Collected data entries
Content starts
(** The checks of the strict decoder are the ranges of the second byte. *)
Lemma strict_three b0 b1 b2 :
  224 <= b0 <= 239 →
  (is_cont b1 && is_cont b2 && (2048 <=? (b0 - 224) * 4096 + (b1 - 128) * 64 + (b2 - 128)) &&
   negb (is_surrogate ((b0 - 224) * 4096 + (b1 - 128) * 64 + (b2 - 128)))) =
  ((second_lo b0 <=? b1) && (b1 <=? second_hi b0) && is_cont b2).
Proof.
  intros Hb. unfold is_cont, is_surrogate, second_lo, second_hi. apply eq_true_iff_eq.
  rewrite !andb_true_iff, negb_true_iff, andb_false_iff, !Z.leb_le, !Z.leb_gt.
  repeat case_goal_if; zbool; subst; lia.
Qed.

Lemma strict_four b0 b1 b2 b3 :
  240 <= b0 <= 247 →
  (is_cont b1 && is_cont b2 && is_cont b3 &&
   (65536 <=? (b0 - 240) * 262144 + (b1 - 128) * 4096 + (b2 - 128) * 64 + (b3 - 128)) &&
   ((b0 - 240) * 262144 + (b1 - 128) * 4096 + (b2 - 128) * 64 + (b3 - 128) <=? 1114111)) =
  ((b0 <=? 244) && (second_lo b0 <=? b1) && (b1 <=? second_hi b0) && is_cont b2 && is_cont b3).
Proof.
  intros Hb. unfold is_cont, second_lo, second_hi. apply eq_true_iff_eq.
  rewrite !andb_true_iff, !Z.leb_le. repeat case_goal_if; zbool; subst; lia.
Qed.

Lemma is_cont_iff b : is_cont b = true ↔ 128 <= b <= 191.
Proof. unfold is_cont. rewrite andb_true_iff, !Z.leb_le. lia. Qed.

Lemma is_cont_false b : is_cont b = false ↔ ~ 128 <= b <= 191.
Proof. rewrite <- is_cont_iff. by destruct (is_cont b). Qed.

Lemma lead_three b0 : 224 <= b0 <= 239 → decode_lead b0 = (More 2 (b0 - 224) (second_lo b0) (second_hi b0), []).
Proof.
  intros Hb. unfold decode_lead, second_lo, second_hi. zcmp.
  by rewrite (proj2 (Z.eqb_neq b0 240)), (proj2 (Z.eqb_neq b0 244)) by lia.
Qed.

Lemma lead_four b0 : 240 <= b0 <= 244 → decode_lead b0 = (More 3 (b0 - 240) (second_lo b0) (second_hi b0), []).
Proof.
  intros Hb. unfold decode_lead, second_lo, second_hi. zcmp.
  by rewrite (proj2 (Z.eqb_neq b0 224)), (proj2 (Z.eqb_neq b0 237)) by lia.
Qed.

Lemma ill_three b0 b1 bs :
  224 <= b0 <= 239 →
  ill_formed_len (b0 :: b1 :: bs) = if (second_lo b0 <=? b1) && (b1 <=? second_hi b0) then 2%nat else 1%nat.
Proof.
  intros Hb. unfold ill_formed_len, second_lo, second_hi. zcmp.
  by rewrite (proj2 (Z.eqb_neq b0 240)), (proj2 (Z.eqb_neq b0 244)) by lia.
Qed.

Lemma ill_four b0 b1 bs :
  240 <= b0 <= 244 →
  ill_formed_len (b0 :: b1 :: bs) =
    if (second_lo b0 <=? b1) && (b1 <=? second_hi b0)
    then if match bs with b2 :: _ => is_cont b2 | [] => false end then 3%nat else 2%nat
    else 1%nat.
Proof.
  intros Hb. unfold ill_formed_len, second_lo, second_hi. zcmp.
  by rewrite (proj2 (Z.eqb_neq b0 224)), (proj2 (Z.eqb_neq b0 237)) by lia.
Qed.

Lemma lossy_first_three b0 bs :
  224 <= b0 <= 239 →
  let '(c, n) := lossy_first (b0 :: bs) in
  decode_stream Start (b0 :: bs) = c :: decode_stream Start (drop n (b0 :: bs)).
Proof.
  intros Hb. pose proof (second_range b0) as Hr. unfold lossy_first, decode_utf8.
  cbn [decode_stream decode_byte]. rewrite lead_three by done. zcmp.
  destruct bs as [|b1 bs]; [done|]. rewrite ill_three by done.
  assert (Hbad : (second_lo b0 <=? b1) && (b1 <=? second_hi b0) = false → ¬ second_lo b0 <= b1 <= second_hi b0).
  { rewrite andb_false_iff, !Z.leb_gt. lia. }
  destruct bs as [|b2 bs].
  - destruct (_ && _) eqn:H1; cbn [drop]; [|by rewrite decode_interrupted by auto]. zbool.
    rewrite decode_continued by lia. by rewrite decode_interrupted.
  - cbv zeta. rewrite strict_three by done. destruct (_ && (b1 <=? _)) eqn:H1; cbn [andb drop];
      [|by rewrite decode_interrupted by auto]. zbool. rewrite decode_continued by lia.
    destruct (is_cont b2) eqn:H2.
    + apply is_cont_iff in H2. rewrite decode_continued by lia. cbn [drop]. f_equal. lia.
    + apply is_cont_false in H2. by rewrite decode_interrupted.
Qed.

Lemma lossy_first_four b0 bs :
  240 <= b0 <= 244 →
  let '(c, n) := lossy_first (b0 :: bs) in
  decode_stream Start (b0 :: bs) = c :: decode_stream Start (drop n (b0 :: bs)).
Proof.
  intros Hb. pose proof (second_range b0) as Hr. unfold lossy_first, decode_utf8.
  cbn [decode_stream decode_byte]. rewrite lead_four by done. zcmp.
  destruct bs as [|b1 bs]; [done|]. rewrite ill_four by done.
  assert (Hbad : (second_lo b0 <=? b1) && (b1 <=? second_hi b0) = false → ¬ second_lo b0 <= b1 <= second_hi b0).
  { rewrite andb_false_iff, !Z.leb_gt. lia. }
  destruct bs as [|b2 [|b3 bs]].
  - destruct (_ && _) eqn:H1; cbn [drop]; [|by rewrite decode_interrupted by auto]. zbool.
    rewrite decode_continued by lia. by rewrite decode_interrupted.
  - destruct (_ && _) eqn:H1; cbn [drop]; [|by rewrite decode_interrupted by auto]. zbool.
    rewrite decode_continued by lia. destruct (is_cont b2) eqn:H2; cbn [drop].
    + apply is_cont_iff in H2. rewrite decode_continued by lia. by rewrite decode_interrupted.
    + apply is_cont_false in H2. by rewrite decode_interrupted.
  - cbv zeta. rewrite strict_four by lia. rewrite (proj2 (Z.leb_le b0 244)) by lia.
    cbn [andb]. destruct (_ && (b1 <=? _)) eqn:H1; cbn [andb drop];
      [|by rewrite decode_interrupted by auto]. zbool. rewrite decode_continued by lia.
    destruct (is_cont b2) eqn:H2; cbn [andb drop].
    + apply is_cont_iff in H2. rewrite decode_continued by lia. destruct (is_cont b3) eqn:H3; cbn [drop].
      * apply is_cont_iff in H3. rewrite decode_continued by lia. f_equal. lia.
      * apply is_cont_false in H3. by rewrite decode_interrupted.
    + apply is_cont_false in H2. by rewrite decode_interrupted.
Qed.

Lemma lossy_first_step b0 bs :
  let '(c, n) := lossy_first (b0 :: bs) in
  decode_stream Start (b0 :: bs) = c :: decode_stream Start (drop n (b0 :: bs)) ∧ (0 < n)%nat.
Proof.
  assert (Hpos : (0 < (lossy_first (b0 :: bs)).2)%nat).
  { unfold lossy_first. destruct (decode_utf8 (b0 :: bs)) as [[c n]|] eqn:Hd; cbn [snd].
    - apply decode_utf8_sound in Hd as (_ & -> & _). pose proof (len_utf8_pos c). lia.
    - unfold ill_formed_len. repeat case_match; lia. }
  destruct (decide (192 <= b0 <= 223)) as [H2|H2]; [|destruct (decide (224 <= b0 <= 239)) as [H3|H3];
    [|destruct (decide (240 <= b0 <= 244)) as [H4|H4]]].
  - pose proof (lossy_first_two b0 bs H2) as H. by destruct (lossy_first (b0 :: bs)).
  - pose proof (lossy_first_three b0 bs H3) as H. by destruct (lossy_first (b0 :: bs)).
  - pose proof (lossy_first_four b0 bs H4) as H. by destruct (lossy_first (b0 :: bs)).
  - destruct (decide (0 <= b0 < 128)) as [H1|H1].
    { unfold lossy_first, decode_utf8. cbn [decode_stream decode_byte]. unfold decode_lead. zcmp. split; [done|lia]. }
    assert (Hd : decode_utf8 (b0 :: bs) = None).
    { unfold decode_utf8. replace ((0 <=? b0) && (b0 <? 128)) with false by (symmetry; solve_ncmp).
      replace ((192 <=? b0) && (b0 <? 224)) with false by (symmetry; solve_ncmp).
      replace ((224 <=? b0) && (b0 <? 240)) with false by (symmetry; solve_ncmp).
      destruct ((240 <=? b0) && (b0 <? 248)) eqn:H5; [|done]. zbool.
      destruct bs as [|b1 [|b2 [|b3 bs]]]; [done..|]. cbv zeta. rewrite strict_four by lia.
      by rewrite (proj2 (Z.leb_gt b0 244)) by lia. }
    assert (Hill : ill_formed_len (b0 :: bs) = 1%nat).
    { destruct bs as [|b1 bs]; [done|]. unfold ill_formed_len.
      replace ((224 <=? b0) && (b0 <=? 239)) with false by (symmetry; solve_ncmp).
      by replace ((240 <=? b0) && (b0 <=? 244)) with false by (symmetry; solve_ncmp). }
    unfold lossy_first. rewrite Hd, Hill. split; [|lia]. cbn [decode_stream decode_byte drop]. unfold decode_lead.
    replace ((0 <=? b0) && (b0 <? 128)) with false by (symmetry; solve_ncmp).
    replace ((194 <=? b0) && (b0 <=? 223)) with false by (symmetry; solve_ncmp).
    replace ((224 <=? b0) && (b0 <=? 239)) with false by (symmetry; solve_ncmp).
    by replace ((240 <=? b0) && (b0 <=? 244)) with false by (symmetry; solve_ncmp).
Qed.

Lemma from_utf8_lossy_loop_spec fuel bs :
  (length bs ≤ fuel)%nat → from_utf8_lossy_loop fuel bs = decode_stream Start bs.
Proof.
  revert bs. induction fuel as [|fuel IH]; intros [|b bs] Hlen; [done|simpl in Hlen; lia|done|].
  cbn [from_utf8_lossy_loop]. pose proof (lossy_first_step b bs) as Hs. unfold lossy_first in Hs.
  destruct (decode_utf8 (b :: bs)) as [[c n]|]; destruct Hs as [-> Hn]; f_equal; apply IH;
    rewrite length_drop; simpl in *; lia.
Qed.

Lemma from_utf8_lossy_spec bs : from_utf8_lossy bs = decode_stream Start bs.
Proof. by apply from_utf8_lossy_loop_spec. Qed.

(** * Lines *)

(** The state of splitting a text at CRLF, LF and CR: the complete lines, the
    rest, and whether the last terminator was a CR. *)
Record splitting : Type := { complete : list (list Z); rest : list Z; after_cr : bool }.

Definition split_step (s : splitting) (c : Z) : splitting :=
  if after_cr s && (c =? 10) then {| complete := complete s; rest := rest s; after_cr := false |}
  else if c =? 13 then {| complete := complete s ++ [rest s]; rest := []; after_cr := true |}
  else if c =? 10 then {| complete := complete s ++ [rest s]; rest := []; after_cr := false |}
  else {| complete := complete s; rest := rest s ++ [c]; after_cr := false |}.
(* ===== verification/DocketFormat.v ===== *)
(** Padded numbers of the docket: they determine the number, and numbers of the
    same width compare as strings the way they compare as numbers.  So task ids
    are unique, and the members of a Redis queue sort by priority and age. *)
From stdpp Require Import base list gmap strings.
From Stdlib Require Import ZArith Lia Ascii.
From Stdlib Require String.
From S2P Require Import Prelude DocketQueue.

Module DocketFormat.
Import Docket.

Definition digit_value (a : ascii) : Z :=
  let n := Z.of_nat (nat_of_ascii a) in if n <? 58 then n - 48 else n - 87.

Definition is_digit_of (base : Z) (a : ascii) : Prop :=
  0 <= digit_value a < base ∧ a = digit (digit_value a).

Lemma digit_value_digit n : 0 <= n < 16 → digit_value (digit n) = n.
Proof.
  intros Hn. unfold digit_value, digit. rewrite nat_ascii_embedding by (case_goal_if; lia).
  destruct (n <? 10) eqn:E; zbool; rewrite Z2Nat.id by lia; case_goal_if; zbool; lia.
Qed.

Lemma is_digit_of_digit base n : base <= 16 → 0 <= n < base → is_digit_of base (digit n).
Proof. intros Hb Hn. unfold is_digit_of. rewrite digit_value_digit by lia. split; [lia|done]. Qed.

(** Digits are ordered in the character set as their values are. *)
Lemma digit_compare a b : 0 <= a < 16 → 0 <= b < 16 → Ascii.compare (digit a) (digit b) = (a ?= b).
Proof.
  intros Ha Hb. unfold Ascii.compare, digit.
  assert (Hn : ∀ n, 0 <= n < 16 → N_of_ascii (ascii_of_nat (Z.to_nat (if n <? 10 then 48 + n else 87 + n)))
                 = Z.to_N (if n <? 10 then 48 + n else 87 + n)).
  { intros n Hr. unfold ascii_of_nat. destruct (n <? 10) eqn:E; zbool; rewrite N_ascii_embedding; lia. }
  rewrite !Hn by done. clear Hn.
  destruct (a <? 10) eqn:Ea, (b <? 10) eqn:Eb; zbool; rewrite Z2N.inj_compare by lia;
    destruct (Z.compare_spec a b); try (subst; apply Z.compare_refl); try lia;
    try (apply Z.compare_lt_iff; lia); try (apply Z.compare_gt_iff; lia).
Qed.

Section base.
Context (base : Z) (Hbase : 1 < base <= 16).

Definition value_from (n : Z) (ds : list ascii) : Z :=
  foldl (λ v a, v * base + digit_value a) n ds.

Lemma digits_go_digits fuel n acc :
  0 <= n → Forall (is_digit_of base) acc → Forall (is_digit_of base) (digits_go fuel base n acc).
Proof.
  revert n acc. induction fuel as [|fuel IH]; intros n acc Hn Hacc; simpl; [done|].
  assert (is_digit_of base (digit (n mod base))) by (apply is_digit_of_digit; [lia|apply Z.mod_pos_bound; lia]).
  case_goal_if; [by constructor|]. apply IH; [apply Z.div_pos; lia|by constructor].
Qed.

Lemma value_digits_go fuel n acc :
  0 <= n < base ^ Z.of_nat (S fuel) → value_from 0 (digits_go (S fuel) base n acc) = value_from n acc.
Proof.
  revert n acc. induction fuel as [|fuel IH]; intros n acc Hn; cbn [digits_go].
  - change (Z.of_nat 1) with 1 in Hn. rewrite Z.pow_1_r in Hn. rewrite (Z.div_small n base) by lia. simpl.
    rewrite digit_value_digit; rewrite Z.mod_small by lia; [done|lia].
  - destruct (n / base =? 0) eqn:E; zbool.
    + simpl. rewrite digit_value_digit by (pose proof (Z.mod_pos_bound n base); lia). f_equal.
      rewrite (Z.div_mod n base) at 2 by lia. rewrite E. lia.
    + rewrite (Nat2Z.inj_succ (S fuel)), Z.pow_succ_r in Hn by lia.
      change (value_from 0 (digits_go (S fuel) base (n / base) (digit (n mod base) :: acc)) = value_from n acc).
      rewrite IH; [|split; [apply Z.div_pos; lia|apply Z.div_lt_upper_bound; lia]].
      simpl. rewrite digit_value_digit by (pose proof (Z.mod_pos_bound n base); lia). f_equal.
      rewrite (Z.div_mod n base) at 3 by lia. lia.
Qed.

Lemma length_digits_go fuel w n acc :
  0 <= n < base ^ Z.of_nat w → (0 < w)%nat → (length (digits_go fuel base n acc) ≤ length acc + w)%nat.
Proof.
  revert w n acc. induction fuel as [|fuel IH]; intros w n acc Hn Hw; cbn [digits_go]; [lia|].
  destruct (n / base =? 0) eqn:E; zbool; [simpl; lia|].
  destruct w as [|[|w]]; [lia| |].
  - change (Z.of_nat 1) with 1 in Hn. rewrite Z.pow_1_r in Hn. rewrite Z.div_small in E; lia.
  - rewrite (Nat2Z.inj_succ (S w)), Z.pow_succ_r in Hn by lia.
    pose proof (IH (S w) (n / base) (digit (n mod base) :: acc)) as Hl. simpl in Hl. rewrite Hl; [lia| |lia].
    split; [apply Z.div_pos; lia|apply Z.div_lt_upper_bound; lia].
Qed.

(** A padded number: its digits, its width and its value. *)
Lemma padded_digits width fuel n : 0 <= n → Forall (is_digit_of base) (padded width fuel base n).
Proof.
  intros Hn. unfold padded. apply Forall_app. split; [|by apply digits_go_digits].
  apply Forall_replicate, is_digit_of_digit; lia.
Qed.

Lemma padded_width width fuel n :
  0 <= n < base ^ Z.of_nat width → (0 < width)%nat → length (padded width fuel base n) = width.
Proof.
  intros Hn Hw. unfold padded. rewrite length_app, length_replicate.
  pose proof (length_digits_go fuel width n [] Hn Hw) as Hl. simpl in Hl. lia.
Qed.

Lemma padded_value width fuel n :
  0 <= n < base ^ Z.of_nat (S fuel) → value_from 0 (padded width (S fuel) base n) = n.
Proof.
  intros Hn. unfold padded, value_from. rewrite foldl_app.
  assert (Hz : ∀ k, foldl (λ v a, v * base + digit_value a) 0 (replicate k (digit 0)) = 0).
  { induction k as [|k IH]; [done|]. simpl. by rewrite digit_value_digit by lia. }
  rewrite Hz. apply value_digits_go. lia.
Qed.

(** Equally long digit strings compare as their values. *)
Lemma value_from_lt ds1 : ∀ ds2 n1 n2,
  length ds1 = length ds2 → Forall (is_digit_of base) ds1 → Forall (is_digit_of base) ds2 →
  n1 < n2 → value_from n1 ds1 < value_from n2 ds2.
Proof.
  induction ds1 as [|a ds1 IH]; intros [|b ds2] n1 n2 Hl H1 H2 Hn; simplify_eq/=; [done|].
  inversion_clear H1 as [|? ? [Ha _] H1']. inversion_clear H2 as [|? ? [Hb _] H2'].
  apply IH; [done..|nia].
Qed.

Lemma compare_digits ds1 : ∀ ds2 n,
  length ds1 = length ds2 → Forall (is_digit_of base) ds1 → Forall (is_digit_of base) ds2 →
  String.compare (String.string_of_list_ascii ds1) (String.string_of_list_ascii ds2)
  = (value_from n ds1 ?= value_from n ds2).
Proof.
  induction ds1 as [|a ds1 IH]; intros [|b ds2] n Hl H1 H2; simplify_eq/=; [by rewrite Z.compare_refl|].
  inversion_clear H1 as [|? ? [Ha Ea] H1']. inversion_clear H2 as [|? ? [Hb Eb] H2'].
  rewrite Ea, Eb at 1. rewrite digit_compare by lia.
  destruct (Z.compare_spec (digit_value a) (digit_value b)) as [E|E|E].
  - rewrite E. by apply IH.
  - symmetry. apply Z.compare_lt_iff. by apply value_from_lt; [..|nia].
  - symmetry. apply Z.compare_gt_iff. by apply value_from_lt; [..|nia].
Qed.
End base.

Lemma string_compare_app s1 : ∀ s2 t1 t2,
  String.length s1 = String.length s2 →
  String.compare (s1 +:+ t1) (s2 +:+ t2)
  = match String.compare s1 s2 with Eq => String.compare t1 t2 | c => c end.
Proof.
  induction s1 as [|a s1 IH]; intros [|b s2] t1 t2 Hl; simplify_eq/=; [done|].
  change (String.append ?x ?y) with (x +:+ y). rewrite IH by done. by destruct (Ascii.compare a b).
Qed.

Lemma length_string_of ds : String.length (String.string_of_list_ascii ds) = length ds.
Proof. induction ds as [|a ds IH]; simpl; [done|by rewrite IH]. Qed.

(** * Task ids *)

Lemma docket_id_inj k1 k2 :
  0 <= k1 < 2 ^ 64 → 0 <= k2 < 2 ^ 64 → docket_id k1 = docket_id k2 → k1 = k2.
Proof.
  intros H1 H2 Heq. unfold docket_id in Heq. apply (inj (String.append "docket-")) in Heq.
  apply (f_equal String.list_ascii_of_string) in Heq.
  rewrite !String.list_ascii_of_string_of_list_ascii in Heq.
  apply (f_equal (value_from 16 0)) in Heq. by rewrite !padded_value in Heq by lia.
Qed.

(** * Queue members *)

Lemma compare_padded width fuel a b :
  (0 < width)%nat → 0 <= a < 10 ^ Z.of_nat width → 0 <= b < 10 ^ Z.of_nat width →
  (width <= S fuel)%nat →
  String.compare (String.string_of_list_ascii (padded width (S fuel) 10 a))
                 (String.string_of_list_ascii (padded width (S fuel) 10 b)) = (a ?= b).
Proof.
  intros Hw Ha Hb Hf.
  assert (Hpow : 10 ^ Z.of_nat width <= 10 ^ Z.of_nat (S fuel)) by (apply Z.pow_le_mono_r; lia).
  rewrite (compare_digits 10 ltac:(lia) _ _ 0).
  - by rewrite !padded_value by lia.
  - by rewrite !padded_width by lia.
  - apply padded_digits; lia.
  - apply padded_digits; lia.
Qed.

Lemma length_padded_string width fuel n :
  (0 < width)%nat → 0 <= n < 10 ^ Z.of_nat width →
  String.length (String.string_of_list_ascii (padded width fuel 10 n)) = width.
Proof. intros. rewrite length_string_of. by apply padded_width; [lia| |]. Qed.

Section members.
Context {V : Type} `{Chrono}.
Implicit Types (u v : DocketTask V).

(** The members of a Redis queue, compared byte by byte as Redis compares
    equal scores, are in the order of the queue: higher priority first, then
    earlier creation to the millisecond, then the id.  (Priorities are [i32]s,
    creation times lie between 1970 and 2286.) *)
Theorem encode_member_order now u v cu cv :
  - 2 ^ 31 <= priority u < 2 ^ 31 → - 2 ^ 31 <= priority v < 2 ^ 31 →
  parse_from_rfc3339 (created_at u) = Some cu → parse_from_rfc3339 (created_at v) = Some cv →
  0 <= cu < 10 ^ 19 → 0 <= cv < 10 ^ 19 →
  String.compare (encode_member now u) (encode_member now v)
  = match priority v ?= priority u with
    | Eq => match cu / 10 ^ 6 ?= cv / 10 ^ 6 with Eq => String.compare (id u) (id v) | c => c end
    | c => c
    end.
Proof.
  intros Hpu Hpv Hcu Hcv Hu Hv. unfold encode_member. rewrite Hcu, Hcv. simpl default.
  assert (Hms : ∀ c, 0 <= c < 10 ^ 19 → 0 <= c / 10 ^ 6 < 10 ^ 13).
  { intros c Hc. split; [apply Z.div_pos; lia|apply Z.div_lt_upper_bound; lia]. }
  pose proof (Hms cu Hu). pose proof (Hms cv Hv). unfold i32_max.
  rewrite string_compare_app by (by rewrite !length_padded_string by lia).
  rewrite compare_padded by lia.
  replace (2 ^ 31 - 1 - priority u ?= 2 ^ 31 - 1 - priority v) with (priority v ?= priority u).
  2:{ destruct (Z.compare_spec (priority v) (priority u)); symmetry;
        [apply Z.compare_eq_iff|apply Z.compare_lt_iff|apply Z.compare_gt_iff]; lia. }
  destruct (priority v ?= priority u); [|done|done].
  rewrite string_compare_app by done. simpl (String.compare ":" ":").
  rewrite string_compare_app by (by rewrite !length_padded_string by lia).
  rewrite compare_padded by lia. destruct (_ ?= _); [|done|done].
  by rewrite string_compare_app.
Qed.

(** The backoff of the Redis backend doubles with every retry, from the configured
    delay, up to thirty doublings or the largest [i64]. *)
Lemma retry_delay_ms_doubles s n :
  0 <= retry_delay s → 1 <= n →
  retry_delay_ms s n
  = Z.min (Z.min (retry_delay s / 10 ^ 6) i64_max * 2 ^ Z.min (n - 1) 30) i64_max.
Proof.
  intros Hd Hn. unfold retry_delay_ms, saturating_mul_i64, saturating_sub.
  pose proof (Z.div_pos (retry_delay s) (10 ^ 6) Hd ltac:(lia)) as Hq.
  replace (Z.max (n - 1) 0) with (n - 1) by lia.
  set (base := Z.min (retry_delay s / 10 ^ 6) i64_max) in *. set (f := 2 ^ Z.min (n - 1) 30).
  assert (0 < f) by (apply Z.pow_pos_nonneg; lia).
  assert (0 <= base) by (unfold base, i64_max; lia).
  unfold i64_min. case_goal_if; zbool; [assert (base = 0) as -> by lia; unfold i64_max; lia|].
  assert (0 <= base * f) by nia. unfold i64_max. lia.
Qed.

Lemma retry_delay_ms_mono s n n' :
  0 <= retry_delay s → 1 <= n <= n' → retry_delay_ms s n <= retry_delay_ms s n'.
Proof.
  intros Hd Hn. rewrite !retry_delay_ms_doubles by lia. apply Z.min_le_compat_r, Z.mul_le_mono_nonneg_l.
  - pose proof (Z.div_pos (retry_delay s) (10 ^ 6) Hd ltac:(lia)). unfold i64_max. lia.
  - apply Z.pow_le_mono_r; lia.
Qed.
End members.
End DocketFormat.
Content ends
» **ACTIVITY**: Each line of the data that holds "splitting" should be reported.

» **FINAL ANSWER**:
(** The state of splitting a text at CRLF, LF and CR: the complete lines, the
Record splitting : Type := { complete : list (list Z); rest : list Z; after_cr : bool }.
Definition split_step (s : splitting) (c : Z) : splitting :=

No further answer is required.